3D printing of poly(ester-urethane)/glass-ceramic filaments for manufacturing novel composite scaffolds

N.J. LORES; X. HUNG; M.H. TALOU; J. BALLARRE; G.A. ABRAHAM; P.C. CARACCIOLO

Virtual

Congreso; II Congresso internacional digital em biofabricaçao e bioimpressao 3D; 2022

Sociedade Latino Americana de Biomateriais e Órgãos Artificiais (SLABO)
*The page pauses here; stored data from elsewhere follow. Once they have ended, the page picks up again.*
(** ** The pydantic models of [app/schemas/models.py]

    Constructing a model validates its fields in the order declared.  A
    failure of a field (an argument that is missing, a constraint that is
    broken, a [ValueError] raised by a [field_validator]) is collected, and
    once every field is validated one [ValidationError] lists the
    failures.  Any other exception raised by a [field_validator] is no
    failure: it ends the construction where it is raised and leaves the
    constructor as it is.  An argument that is not passed is [None]; a
    field declared with [Field(...)] is required.  The declared type and
    constraint of a field are checked first; its [field_validator] runs
    only on a value that passed them, and receives the validated value. *)

(** What validating one field gives: the stored value, the failures, or
    an exception that is no failure. *)
Inductive checked (A : Type) :=
| Valid (a : A)
| Invalid (errors : list string)
| Raised (e : exn).

Arguments Valid {A} a.
Arguments Invalid {A} errors.
Arguments Raised {A} e.

Definition failures {A} (c : checked A) : list string :=
  match c with
  | Invalid errs => errs
  | _ => []
  end.

Definition required {A B} (field : string) (arg : option A)
    (check : A -> checked B) : checked B :=
  match arg with
  | None => Invalid [field +:+ ": Field required"]
  | Some v =>
      match check v with
      | Invalid errs => Invalid (map (fun m => field +:+ ": " +:+ m) errs)
      | other => other
      end
  end.

Definition max_length (n : nat) (v : string) : checked string :=
  if n <? Py.len v
  then Invalid ["String should have at most " +:+ pretty n +:+ " characters"]
  else Valid v.

(** Runs a [field_validator] on a validated value: a raised [ValueError]
    becomes a failure, any other exception goes on as it is. *)
Definition after_validator {A} (f : A -> result A) (c : checked A) : checked A :=
  match c with
  | Valid v =>
      match f v with
      | Ok v' => Valid v'
      | Err (ValueError m) => Invalid ["Value error, " +:+ m]
      | Err e => Raised e
      end
  | other => other
  end.

(** Two fields, or two items of a list, the left one first: an exception
    of the left one ends the validation before the right one is looked
    at. *)
Definition both {A B} (c : checked A) (d : checked B) : checked (A * B) :=
  match c with
  | Raised e => Raised e
  | Valid a =>
      match d with
      | Valid b => Valid (a, b)
      | Invalid errs => Invalid errs
      | Raised e => Raised e
      end
  | Invalid errs =>
      match d with
      | Raised e => Raised e
      | other => Invalid (errs ++ failures other)
      end
  end.

(** A value that is itself a model: the failures of its construction are
    failures of the field. *)
Definition nested {A} (r : result A) : checked A :=
  match r with
  | Ok a => Valid a
  | Err (ValidationError errs) => Invalid errs
  | Err e => Raised e
  end.

(** How a construction ends. *)
Definition construct {A} (c : checked A) : result A :=
  match c with
  | Valid a => Ok a
  | Invalid errs => Err (ValidationError errs)
  | Raised e => Err e
  end.

(** pydantic's URL object, the validated value of a field declared
    [HttpUrl].  It is no [str]: [str(url)] gives its text, and of the
    methods of a [str] it has none, so that asking it for one raises. *)
Module Url.

Record t := mk { text : string }.

Definition startswith (v : t) (prefix : string) : result bool :=
  Err (AttributeError "'HttpUrl' object has no attribute 'startswith'").

End Url.

Module Judge.

(** [model] holds the text of the URL, which is how the code reads the
    field, through [str]. *)
Record t := mk {
  id : string;
  name : string;
  model : string;
  metaprompt : string
}.

Definition model_must_be_azure_url (v : Url.t) : result Url.t :=
  b <-! Url.startswith v "https://" ;;
  if negb b
  then Err (ValueError "model must be a URL from Azure Open AI")
  else Ok v.

Definition metaprompt_must_be_json_serializable (v : string) : result string :=
  match Json.loads v with
  | inl _ => Err (ValueError "metaprompt must be JSON serializable")
  | inr _ =>
      if negb (Py.contains "text" v && Py.contains "json" v)
      then Err (ValueError "metaprompt must contain the format (text, json)")
      else Ok v
  end.

(** The keyword arguments of the constructor, as a stored document
    gives them. *)
Record args := mk_args {
  arg_id : option string;
  arg_name : option string;
  arg_model : option string;
  arg_metaprompt : option string
}.

Section Init.

(** pydantic's [HttpUrl]: whether a string is accepted as an http or
    https URL. *)
Variable HttpUrl : string -> bool.

Definition http_url (v : string) : checked Url.t :=
  if HttpUrl v then Valid (Url.mk v) else Invalid ["Input should be a valid URL"].

Definition init (a : args) : result t :=
  let c_id := required "id" (arg_id a) Valid in
  let c_name := required "name" (arg_name a) (max_length 16) in
  let c_model :=
    required "model" (arg_model a)
      (fun v => after_validator model_must_be_azure_url (http_url v)) in
  let c_metaprompt :=
    required "metaprompt" (arg_metaprompt a)
      (fun v => after_validator metaprompt_must_be_json_serializable
                  (max_length 60 v)) in
  construct
    match both c_id (both c_name (both c_model c_metaprompt)) with
    | Valid (i, (n, (m, p))) => Valid (mk i n (Url.text m) p)
    | Invalid errs => Invalid errs
    | Raised e => Raised e
    end.

End Init.

End Judge.

Module Assembly.

Record t := mk {
  id : string;
  judges : list Judge.t;
  roles : list string
}.

Fixpoint roles_must_not_exceed_length_loop (v : list string) : result unit :=
  match v with
  | [] => Ok tt
  | role :: v' =>
      if 60 <? Py.len role
      then Err (ValueError "each role must have at most 60 characters")
      else roles_must_not_exceed_length_loop v'
  end.

Definition roles_must_not_exceed_length (v : list string) : result (list string) :=
  _ <-! roles_must_not_exceed_length_loop v ;; Ok v.

Record args := mk_args {
  arg_id : option string;
  arg_judges : option (list Judge.args);
  arg_roles : option (list string)
}.

Section Init.

Variable HttpUrl : string -> bool.

(** Every item of [judges] is validated as a [Judge], in the order of the
    list. *)
Fixpoint validate_judges (js : list Judge.args) : checked (list Judge.t) :=
  match js with
  | [] => Valid []
  | j :: js' =>
      match both (nested (Judge.init HttpUrl j)) (validate_judges js') with
      | Valid (v, vs) => Valid (v :: vs)
      | Invalid errs => Invalid errs
      | Raised e => Raised e
      end
  end.

Definition validate_roles (v : list string) : checked (list string) :=
  after_validator roles_must_not_exceed_length (Valid v).

Definition init (a : args) : result t :=
  let c_id := required (B := string) "id" (arg_id a) Valid in
  let c_judges := required "judges" (arg_judges a) validate_judges in
  let c_roles := required "roles" (arg_roles a) validate_roles in
  construct
    match both c_id (both c_judges c_roles) with
    | Valid (i, (js, rs)) => Valid (mk i js rs)
    | Invalid errs => Invalid errs
    | Raised e => Raised e
    end.

End Init.

End Assembly.

(** ** The LLM capability

    [semantic_kernel] is outside the repository.  Of a kernel the code
    uses the lookup of execution settings by service id and, through a
    [ChatCompletionAgent] built on it, the invocation that answers a chat
    history with a sequence of messages or raises.  The same request can be
    answered differently each time, so an invocation also receives a
    ticket that tells invocations apart. *)

Module SK.

Inductive ContentItem :=
| TextContent (text : string)
| FunctionCallContent
| FunctionResultContent
| OtherContent.

Record ChatMessageContent := mk_message {
  items : list ContentItem;
  content : string
}.

Inductive FunctionChoiceBehavior := Auto.

Record PromptExecutionSettings := mk_settings {
  settings_service_id : option string;
  function_choice_behavior : option FunctionChoiceBehavior
}.

Record ChatCompletionAgent := mk_agent {
  service_id : string;
  name : string;
  instructions : Json.json;
  arguments : PromptExecutionSettings
}.

Record Kernel := mk_kernel {
  get_prompt_execution_settings_from_service_id :
    string -> option PromptExecutionSettings;
  invoke : nat -> ChatCompletionAgent -> list string
           -> result (list ChatMessageContent)
}.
The combination of additive manufacturing and biomaterials is particularly challenging, especially towards polymer-based biomimetic scaffolds for tissue engineering and medical implants. Fused deposition modeling (FDM) is the oldest, most used, and cost-effective AM technique. FDM is based on the melt-extrusion of a thermoplastic polymer-based filament. It is fed into a heating nozzle to be heated, melted, and then extruded in layer-by-layer fashion until the solid structure is produced. Printing parameters, such as nozzle diameter, raster angle, layer thickness, printing speed and temperature of the nozzle and the platform, play a key role in manufacturing scaffolds.In the present work, SPEU/glass-ceramic (GC) composite filaments are manufactured using a twin-screw extruder and then employed to obtain 3D porous scaffolds by FDM printing. We demonstrated the printability of SPEU-based filaments and characterized their morphology and mechanical properties for potential use in tissue engineering.